Lemma pack_insert_ne fld g x (kw : gmap string pyval) dflt sep :
  fld <> g -> pack g (<[fld:=x]> kw) dflt sep = pack g kw dflt sep.
Proof. intros H. unfold pack, lookup_field. by rewrite lookup_insert_ne. Qed.

Lemma pack_insert_eq fld x (kw : gmap string pyval) dflt sep :
  pack fld (<[fld:=x]> kw) dflt sep = Ok (join_value sep x).
Proof. apply pack_present, lookup_insert_eq. Qed.

Lemma contains_insert_ne fld g x (kw : gmap string pyval) :
  fld <> g -> contains g (<[fld:=x]> kw) = contains g kw.
Proof. intros H. unfold contains. by rewrite lookup_insert_ne. Qed.

Lemma contains_insert_eq fld x (kw : gmap string pyval) :
  contains fld (<[fld:=x]> kw) = true.
Proof. unfold contains. by rewrite lookup_insert_eq. Qed.

(** Moves every accessor off an updated parameter set. *)
Ltac read_updated :=
  repeat match goal with
  | |- context [pack ?fld (<[?fld:=?x]> ?kw) ?d ?sep] =>
      rewrite (pack_insert_eq fld x kw d sep)
  | |- context [contains ?fld (<[?fld:=?x]> ?kw)] =>
      rewrite (contains_insert_eq fld x kw)
  | |- context [pack ?g (<[?fld:=?x]> ?kw) ?d ?sep] =>
      rewrite (pack_insert_ne fld g x kw d sep) by discriminate
  | |- context [f ?g (<[?fld:=?x]> ?kw) ?d] =>
      rewrite (f_insert_ne fld g x kw d) by discriminate
  | |- context [contains ?g (<[?fld:=?x]> ?kw)] =>
      rewrite (contains_insert_ne fld g x kw) by discriminate
  end.

(** C5: a one-element sequence packs as the scalar it holds, in [pack] and
    in every command that reads the field through [pack]. *)
Theorem singleton_sequence_as_scalar v :
  is_scalar v ->
  (forall fld (kw : gmap string pyval) dflt sep,
     pack fld (<[fld:=VList [v]]> kw) dflt sep = pack fld (<[fld:=v]> kw) dflt sep)
  /\ (forall c fld (kw : gmap string pyval),
     In (py_upper c, fld) list_joinable ->
     pack_command (VStr c) (<[fld:=VList [v]]> kw)
       = pack_command (VStr c) (<[fld:=v]> kw)).
Proof.
  intros Hv. split.
  - intros fld kw dflt sep.
    by rewrite !pack_insert_eq, join_value_singleton.
  - intros c fld kw Hin. simpl in Hin.
    repeat destruct Hin as [Hin|Hin]; try contradiction;
      injection Hin as Hc <-;
      (rewrite !pack_command_str by (rewrite <- Hc; discriminate));
      rewrite <- Hc; select_rule; read_updated;
      by rewrite join_value_singleton.
Qed.
(** A text with a bad start fails to parse, whatever follows. *)
Lemma parse_text_bad_start s : bad_start s = true -> parse_text s = None.
Proof.
  unfold bad_start, parse_text. cbn [parse_value]. destruct (skip_ws s) as [|c r]; [done|].
  unfold value_start. rewrite !negb_orb. intros H.
  repeat match goal with H : _ && _ = true |- _ => apply andb_prop in H as [H ?H] end.
  rewrite !negb_true_iff in *. repeat match goal with H : Ascii.eqb _ _ = false |- _ => rewrite H end.
  unfold parse_number. cbn [take_num]. by rewrite H.
Qed.

(** [JSON.parse] reads back what [JSON.stringify] printed: the
    session data written by [login] is the data read at the next
    mount. *)
Theorem parse_stringify v : parse_text (stringify v) = Some v.
Proof.
  unfold parse_text. rewrite <- (sapp_nil_r (stringify v)) at 2.
  rewrite (parse_value_back v) by (pose proof (size_le_length v); simpl; lia || exact I).
  reflexivity.
Qed.

End Json.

• _Task objective_
Copy down the complete data exactly as supplied.

• _Final answer_
Lemma pack_insert_ne fld g x (kw : gmap string pyval) dflt sep :
  fld <> g -> pack g (<[fld:=x]> kw) dflt sep = pack g kw dflt sep.
Proof. intros H. unfold pack, lookup_field. by rewrite lookup_insert_ne. Qed.

Lemma pack_insert_eq fld x (kw : gmap string pyval) dflt sep :
  pack fld (<[fld:=x]> kw) dflt sep = Ok (join_value sep x).
Proof. apply pack_present, lookup_insert_eq. Qed.

Lemma contains_insert_ne fld g x (kw : gmap string pyval) :
  fld <> g -> contains g (<[fld:=x]> kw) = contains g kw.
Proof. intros H. unfold contains. by rewrite lookup_insert_ne. Qed.

Lemma contains_insert_eq fld x (kw : gmap string pyval) :
  contains fld (<[fld:=x]> kw) = true.
Proof. unfold contains. by rewrite lookup_insert_eq. Qed.

(** Moves every accessor off an updated parameter set. *)
Ltac read_updated :=
  repeat match goal with
  | |- context [pack ?fld (<[?fld:=?x]> ?kw) ?d ?sep] =>
      rewrite (pack_insert_eq fld x kw d sep)
  | |- context [contains ?fld (<[?fld:=?x]> ?kw)] =>
      rewrite (contains_insert_eq fld x kw)
  | |- context [pack ?g (<[?fld:=?x]> ?kw) ?d ?sep] =>
      rewrite (pack_insert_ne fld g x kw d sep) by discriminate
  | |- context [f ?g (<[?fld:=?x]> ?kw) ?d] =>
      rewrite (f_insert_ne fld g x kw d) by discriminate
  | |- context [contains ?g (<[?fld:=?x]> ?kw)] =>
      rewrite (contains_insert_ne fld g x kw) by discriminate
  end.

(** C5: a one-element sequence packs as the scalar it holds, in [pack] and
    in every command that reads the field through [pack]. *)
Theorem singleton_sequence_as_scalar v :
  is_scalar v ->
  (forall fld (kw : gmap string pyval) dflt sep,
     pack fld (<[fld:=VList [v]]> kw) dflt sep = pack fld (<[fld:=v]> kw) dflt sep)
  /\ (forall c fld (kw : gmap string pyval),
     In (py_upper c, fld) list_joinable ->
     pack_command (VStr c) (<[fld:=VList [v]]> kw)
       = pack_command (VStr c) (<[fld:=v]> kw)).
Proof.
  intros Hv. split.
  - intros fld kw dflt sep.
    by rewrite !pack_insert_eq, join_value_singleton.
  - intros c fld kw Hin. simpl in Hin.
    repeat destruct Hin as [Hin|Hin]; try contradiction;
      injection Hin as Hc <-;
      (rewrite !pack_command_str by (rewrite <- Hc; discriminate));
      rewrite <- Hc; select_rule; read_updated;
      by rewrite join_value_singleton.
Qed.
(** A text with a bad start fails to parse, whatever follows. *)
Lemma parse_text_bad_start s : bad_start s = true -> parse_text s = None.
Proof.
  unfold bad_start, parse_text. cbn [parse_value]. destruct (skip_ws s) as [|c r]; [done|].
  unfold value_start. rewrite !negb_orb. intros H.
  repeat match goal with H : _ && _ = true |- _ => apply andb_prop in H as [H ?H] end.
  rewrite !negb_true_iff in *. repeat match goal with H : Ascii.eqb _ _ = false |- _ => rewrite H end.
  unfold parse_number. cbn [take_num]. by rewrite H.
Qed.

(** [JSON.parse] reads back what [JSON.stringify] printed: the
    session data written by [login] is the data read at the next
    mount. *)
Theorem parse_stringify v : parse_text (stringify v) = Some v.
Proof.
  unfold parse_text. rewrite <- (sapp_nil_r (stringify v)) at 2.
  rewrite (parse_value_back v) by (pose proof (size_le_length v); simpl; lia || exact I).
  reflexivity.
Qed.

End Json.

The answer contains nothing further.